**DATA SECTION**
(* ===== verification/Cloud.v ===== *)
(** * [pkg/cloud]: the cloud provider interface and the validation of TaskRun ids *)
From S2P Require Import Prelude GoLib GoStrings Prog.

(** ** [cloud.go] *)

Definition cloud_InstanceTag := "multi-platform-instance".
Definition TaskRunTagKey := "taskRunID".

(** [VMState] values. The third is the empty string, returned when the state is unknown. *)
Inductive VMState := OKState | FailedState | UnknownState.

#[global] Instance VMState_eq_dec : EqDecision VMState.
Proof. solve_decision. Defined.

(** [InstanceIdentifier] is a string. *)
Record CloudVMInstance := { InstanceId : string; StartTime : Z; Address : string }.

#[global] Instance CloudVMInstance_eq_dec : EqDecision CloudVMInstance.
Proof. solve_decision. Defined.

(** [rfc1123Regex]: lower-case letters, digits and hyphens, with no hyphen at either end. *)
Definition rfc1123_alnum (c : ascii) : bool := is_lower c || is_digit c.
Definition rfc1123_char (c : ascii) : bool := rfc1123_alnum c || Ascii.eqb c "-".
Definition rfc1123_match (s : string) : bool :=
  match s, String.rev s with
  | String c _, String d _ => rfc1123_alnum c && rfc1123_alnum d && str_forall rfc1123_char s
  | _, _ => false
  end.

(** [validateRFC1123] *)
Definition validateRFC1123 (labelType label : string) : option error :=
  if (63 <? String.length label)%nat then
    Some (ErrText (labelType +:+ " part '" +:+ label +:+ "' is too long for a Kubernetes label (max 63 chars)"))
  else if negb (rfc1123_match label) then
    Some (ErrText (labelType +:+ " part '" +:+ label +:+ "' is not a valid RFC 1123 label (must be lowercase alphanumeric characters or '-', and must start and end with an alphanumeric character)"))
  else None.

(** [ValidateTaskRunID] *)
Definition ValidateTaskRunID (taskRunID : string) : option error :=
  if (128 <? String.length taskRunID)%nat then
    Some (ErrText ("taskRunID '" +:+ taskRunID +:+ "' cannot be longer than 128 chars"))
  else if HasPrefix (ToLower taskRunID) "aws:" then
    Some (ErrText ("taskRunID '" +:+ taskRunID +:+ "' cannot start with 'aws:' (case-insensitive) as per AWS tag restrictions"))
  else
    match Split taskRunID ":" with
    | [namespace; name] =>
        if String.eqb namespace "" || String.eqb name "" then
          Some (ErrText ("'" +:+ taskRunID +:+ "' does not follow the correct format: '<TaskRun Namespace>:<TaskRun Name>', neither the namespace nor the name can be empty"))
        else validateRFC1123 "namespace" namespace
    | _ =>
        Some (ErrText ("'" +:+ taskRunID +:+ "' does not follow the correct format: '<TaskRun Namespace>:<TaskRun Name>', neither the namespace nor the name can be empty"))
    end.

(** ** The [CloudProvider] interface as requests

    [LaunchInstance] is given a reference to the additional tags and may write to them:
    its answer carries the tags as it leaves them. The Kubernetes client and the context
    that every method also takes are the environment's. *)
Inductive cloudE : Type → Type :=
| LaunchInstance (taskRunID instanceTag : string) (additionalInstanceTags : smap) :
    cloudE (smap * result string)
| TerminateInstance (instance : string) : cloudE (result unit)
| GetInstanceAddress (instanceId : string) : cloudE (result string)
| CountInstances (instanceTag : string) : cloudE (result Z)
| ListInstances (instanceTag : string) : cloudE (result (list CloudVMInstance))
| GetState (instanceId : string) : cloudE (result VMState).

(** A provider value: the constructor function that made it, with its arguments. *)
Inductive ProviderCtor := CreateEc2CloudConfig_ | CreateIbmZCloudConfig_ | CreateIBMPowerCloudConfig_.

#[global] Instance ProviderCtor_eq_dec : EqDecision ProviderCtor.
Proof. solve_decision. Defined.

Record CloudProvider := {
  cp_ctor : ProviderCtor;
  cp_platform : string;
  cp_config : smap;
  cp_systemNamespace : string
}.

#[global] Instance CloudProvider_eq_dec : EqDecision CloudProvider.
Proof. solve_decision. Defined.

(** [config["dynamic."+platformName+"."+field]] *)
Definition dynamic_field (config : smap) (platformName field : string) : string :=
  sget config ("dynamic." +:+ platformName +:+ "." +:+ field).

(** [SshUser]: the provisioning user of an AWS provider with leading spaces and dashes
    and surrounding white space removed, ["ec2-user"] when nothing is left; ["root"] for
    the IBM providers. *)
Definition aws_defaultSSHUser := "ec2-user".
Definition ibm_defaultSSHUser := "root".
Definition aws_SshUser (ProvisioningUser : string) : string :=
  let user := TrimSpace (TrimLeft ProvisioningUser " -") in
  if String.eqb user "" then aws_defaultSSHUser else user.
Definition SshUser (p : CloudProvider) : string :=
  match cp_ctor p with
  | CreateEc2CloudConfig_ => aws_SshUser (dynamic_field (cp_config p) (cp_platform p) "provisioning-user")
  | CreateIbmZCloudConfig_ | CreateIBMPowerCloudConfig_ => ibm_defaultSSHUser
  end.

**WHAT THIS TASK INVOLVES**
Retype exactly the span of lines from the one with "cp_platform : string;" through the one with "Definition SshUser (p"; include both ends and omit the rest of the material.

**WRITTEN SOLUTION**
  cp_platform : string;
  cp_config : smap;
  cp_systemNamespace : string
}.

#[global] Instance CloudProvider_eq_dec : EqDecision CloudProvider.
Proof. solve_decision. Defined.

(** [config["dynamic."+platformName+"."+field]] *)
Definition dynamic_field (config : smap) (platformName field : string) : string :=
  sget config ("dynamic." +:+ platformName +:+ "." +:+ field).

(** [SshUser]: the provisioning user of an AWS provider with leading spaces and dashes
    and surrounding white space removed, ["ec2-user"] when nothing is left; ["root"] for
    the IBM providers. *)
Definition aws_defaultSSHUser := "ec2-user".
Definition ibm_defaultSSHUser := "root".
Definition aws_SshUser (ProvisioningUser : string) : string :=
  let user := TrimSpace (TrimLeft ProvisioningUser " -") in
  if String.eqb user "" then aws_defaultSSHUser else user.
Definition SshUser (p : CloudProvider) : string :=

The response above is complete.